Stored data
================================

(* ===== verification/Prelude.v ===== *)
(** * leafage-evm: verification of the storage stack and of Tempo's exchange

    leafage-evm serves an EVM node's state to RPC clients. Its storage stack
    (crates/leafage-evm-storage) has three levels. The state tree
    (src/state_tree) keeps the newest blocks in memory as diff layers, one per
    block, over a write-through cache, and commits the oldest layer once the
    chain is deeper than a limit. The wrapper (src/db.rs) turns a backend into
    the database of the tree, with a cache of analysed bytecode. The archive
    (src/db_impl/rocksdb_impl/archive) keeps every version of every account and
    slot in RocksDB, under keys that end in the block number or with RocksDB's
    own timestamps, with a state cache, a block index and handles that read at
    one block. This development models the three levels and how they compose.

    For the Tempo chain the node runs the chain's system contracts itself
    (crates/leafage-evm-chains/src/tempo/precompile). The development models the
    storage they see, the storage credits their writes earn and spend, and the
    stablecoin exchange, an on-chain order book.

    ** Files

    - [Prelude], [Types]: results ([Res]: value, error or panic), the loop
      combinator, machine integers, byte strings; the diff and account types of
      crates/leafage-evm-types/src/storage.rs, and the abstract state [AState]
      with [apply_block] (what a block means), [overlay_block] (what layering
      it answers) and [persists] (what an archive keeps of it).
    - [QuickCache]: the concurrent cache library as a class, its laws, an
      instance; the [refill] of layer.rs.
    - [Backend]: what the tree asks of a database ([StateDBProvider],
      [BackendOk]); an instance in memory.
    - [Layers], [LayersFacts], [CommitFacts]: state_tree/layer.rs. Layers are
      records, the [next] pointers between them cells of a store ([t_cells]) so
      that relinking a layer shows in every view that shares it.
    - [StateTree], [TreeSpec], [TreeFacts], [TreeUpdate], [TreeReads],
      [TreeTheorems]: state_tree/tree.rs. [TreeSpec] is the abstract tree of
      blocks and states; [tree_inv] relates a tree to it.
    - [TreeArchive]: the tree over a database that remembers ([ArchivalOk]).
    - [KvStore], [MemKv]: RocksDB as a class with its documented behaviour
      (point reads, seeks with and without a prefix extractor, timestamped
      reads, atomic batches) and an instance in memory.
    - [ArchiveEncoding]: db_impl/archive_encoding.rs, keys and values.
    - [StateCache]: archive/state_cache.rs, spans of blocks on which a value is
      known.
    - [BlockIndex], [BlockIndexFacts], [BlockIndexStore], [BlockIndexRun],
      [BlockIndexTheorems]: archive/block_index.rs, the index from block hashes
      to candidate numbers, its merges, its file and its recovery.
    - [Archive], [ArchiveReads], [ArchiveSlots]: the reads of archive/mod.rs and
      archive/udt.rs; [ArchiveWrite], [ArchiveCommit], [ArchiveNode],
      [ArchiveUpdate]: its write batches and what a commit does.
    - [Wrapper], [WrapperFacts], [WrapperRun]: db.rs. [StoreOk] is what a backend
      promises the wrapper, [RefillOk] that reads leave only caches behind.
    - [ArchiveBackend], [ArchiveStore], [ArchiveRun]: the archive under the
      wrapper; [ArchiveExample] a concrete one; [ArchiveTheorems] its
      properties; [ArchiveTree] the whole stack.
    - [KvAdmin]: what opening, ingesting files, dropping columns and trimming
      does to RocksDB, as a class with an instance. [ArchiveDisk], [ArchiveOpen],
      [MoveInfos]: an archive directory ([Disk]), opening and closing it, the
      move of the block infos into the index.
    - [Rewind], [RewindFacts], [RewindTheorems]: db_impl/rewind.rs and
      archive/rewind.rs, the offline rewind to an older block.
    - [Migrate], [MigrateFacts], [Migrated], [ReencodeTheorems],
      [ConvertTheorems], [MigrateTheorems]: sst.rs and the offline conversions of archive/mod.rs (v1 to v2) and
      archive/udt.rs (v2 to v3). [Migrated] relates a database to one with the
      same versions in another encoding.
    - [TempoEvm]: tempo/hardfork.rs and precompile/error.rs, storage.rs,
      storage_credits.rs, storage_types.rs: forks, errors, words, transient
      words, events, credits, packed fields, mappings, vectors, in the monad [M].
    - [DexTypes], [DexBook], [Dex], [DexCall]: precompile/stablecoin_dex.rs, the
      exchange: prices and orders, layouts and bitmaps, its operations, its calls.
    - [DexWords], [DexCredits], [DexStore], [DexOrders]: the words of the exchange
      as a typed [Store] ([words]), and what each access does to it ([trip],
      [acts]), storage credits, bitmaps and order layouts included.
    - [DexHolds], [DexPrice], [DexInv], [DexCommit], [DexCancel]: runs ([does],
      [ends]), sums and rounding, the invariant [inv] of the book with its queues,
      what is owed ([liabilities]), and how joining and leaving a queue keeps it.
    - [DexPlace]: what the exchange relies on of TIP-20 tokens ([TIP20Ok]) and of
      the keys of its books ([BookKeys]); placing. [DexFill], [DexSwap],
      [DexRoute], [DexOps]: filling, the orders of a side in price-time priority
      ([line_orders]) and matching against them ([match_line], [match_route]),
      routes, cancelling, quotes.
    - [DexHistory], [DexExample], [DexTheorems]: fuel does not matter to a run that
      ends; calls; histories ([reach]) of calls, other transactions and forks;
      tokens as plain ledgers and a small market on them; the properties.

    ** What the theorems show

    - The tree: importing a block refines adding it to the abstract tree, every
      handle reads its block's state whatever the shared cache holds, a chain
      imports completely, the depth is bounded, a failed import publishes
      nothing. Four theorems show on concrete inputs where the code departs
      from that reading (a fork at the committed block, storage of deleted
      accounts in layers, lookups by number after a side import, a late
      refill).
    - The block index: whatever the sequence of notes, merges, saves and
      restarts, every block of the block info column is among the candidates of
      its hash; the file reads back.
    - The archive: reads find the newest version at or below their block in all
      three schemas, batched reads are the scalar ones, the state cache never
      shows, listing storage terminates with exactly the non-zero slots; a
      commit applies the diff; over any interleaving of opens, reads and
      commits a handle is a snapshot and every committed block can be opened; a
      handle that timed out answers with that error only.
    - The stack: a node on the archive serves every block of an imported chain.
    - Maintenance: a rewind goes back to a block and keeps everything up to it;
      each conversion succeeds and the node that opens the result has the same
      blocks and states.
    - The exchange: over any history it is well-formed and holds what it owes; a
      maker can always cancel and gets the escrow back; swaps match along their
      route in price-time priority within the caller's limit, and quotes from T12
      on say the same; placed orders are last in their queue; every call ends;
      stored orders are well-typed and survive changes of layout; the bitmap
      search finds the nearest price; rounding is covered; refused calls and
      views leave no trace.

    ** Conventions

    A state-changing function takes the state and returns the result with the
    new state. Integers are [Z] with their range stated ([is_u32], [is_u64],
    [is_u256]). Locks become atomic steps: an operation under a lock is one
    step of the relations [tree_step], [index_step], [node_step]. Third-party
    code is a class, its documented behaviour a second class of laws, and an
    instance in memory shows that the laws can be met.

    ** Bounds and fuel

    [loop_pow n] runs a loop at most [2 ^ n] times without building the number.
    [storage_slots] uses [n = 257]: each turn moves past a slot, of which there
    are [2 ^ 256]. [build] and [cap_diff_to_db] follow the [next] cells with the
    number of cells as fuel, enough because a chain visits each cell once. The
    theorems on them state the result, not only its correctness if it comes.
    Block numbers of an archive are below [2 ^ 32] ([blocks_ok]), as the block
    index stores them; [version_keys_sorted] holds for all 64-bit numbers.
    The loops of the exchange over orders and quote tokens take fuel and panic
    without it; as many units as there are stored orders are enough, and a run
    that does not panic is the same with more ([refines]). The searches of the
    bitmap take the number of its words.

    ** Not modelled

    Failing RocksDB calls are values of [Res], and the reads pass them on, but
    the laws of [RocksDBOk] and [RocksDBAdminOk] are about calls that succeed.
    The snapshot and the MDBX backends, the migration between backends, the
    check of a converted archive, the adapter to revm, the RPC server, the
    chains' execution, op-revm and the block sources are not modelled: they are
    other backends of the same traits, input and output, or code over revm.
    Of Tempo, gas is not modelled, nor are the tokens behind the class [TIP20] and
    the other precompiles. Slots that the code takes from Keccak hashes are a free
    algebra ([Slot]), so that distinct keys have distinct slots; the keys of books
    are hashes and their collisions are excluded by [BookKeys]. The theorems on
    histories start at fork T5, from which a filled flip order turns in place;
    before it the flip is a new order, modelled but not covered by them. *)

From stdpp Require Import prelude gmap list sorting.
From Stdlib Require Import ZArith Lia.

#[local] Open Scope Z_scope.

(** ** Results

    [Res E A] is what a Rust function returning [Result<A, E>] can do: return
    [Ok], return [Err], or panic ([unwrap] on [None], a failed assertion, an
    index out of range). *)

Inductive Res (E A : Type) : Type :=
| Ok (a : A)
| Err (e : E)
| Panic.

Arguments Ok {E A} a.
Arguments Err {E A} e.
Arguments Panic {E A}.

#[export] Instance res_ret E : MRet (Res E) := fun _ a => Ok a.
#[export] Instance res_bind E : MBind (Res E) := fun _ _ f m =>
  match m with
  | Ok a => f a
  | Err e => Err e
  | Panic => Panic
  end.

#[export] Instance res_fmap E : FMap (Res E) := fun _ _ f m =>
  match m with
  | Ok a => Ok (f a)
  | Err e => Err e
  | Panic => Panic
  end.

(** A computation over a shared mutable state keeps the state it reached even
    when it fails: there is no rollback in Rust. *)
Definition sbind {S E A B : Type}
    (m : Res E A * S) (k : A -> S -> Res E B * S) : Res E B * S :=
  match m with
  | (Ok a, s) => k a s
  | (Err e, s) => (Err e, s)
  | (Panic, s) => (Panic, s)
  end.

Declare Scope state_scope.
Delimit Scope state_scope with state.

================================

**EXERCISE GOAL:**
Please, from the entries above, set down exactly the lines from the one containing "[acts]), storage credits, bitmaps" through the one containing "the theorems show", and only those.

**RESULT OF THIS TASK:**
      [acts]), storage credits, bitmaps and order layouts included.
    - [DexHolds], [DexPrice], [DexInv], [DexCommit], [DexCancel]: runs ([does],
      [ends]), sums and rounding, the invariant [inv] of the book with its queues,
      what is owed ([liabilities]), and how joining and leaving a queue keeps it.
    - [DexPlace]: what the exchange relies on of TIP-20 tokens ([TIP20Ok]) and of
      the keys of its books ([BookKeys]); placing. [DexFill], [DexSwap],
      [DexRoute], [DexOps]: filling, the orders of a side in price-time priority
      ([line_orders]) and matching against them ([match_line], [match_route]),
      routes, cancelling, quotes.
    - [DexHistory], [DexExample], [DexTheorems]: fuel does not matter to a run that
      ends; calls; histories ([reach]) of calls, other transactions and forks;
      tokens as plain ledgers and a small market on them; the properties.

    ** What the theorems show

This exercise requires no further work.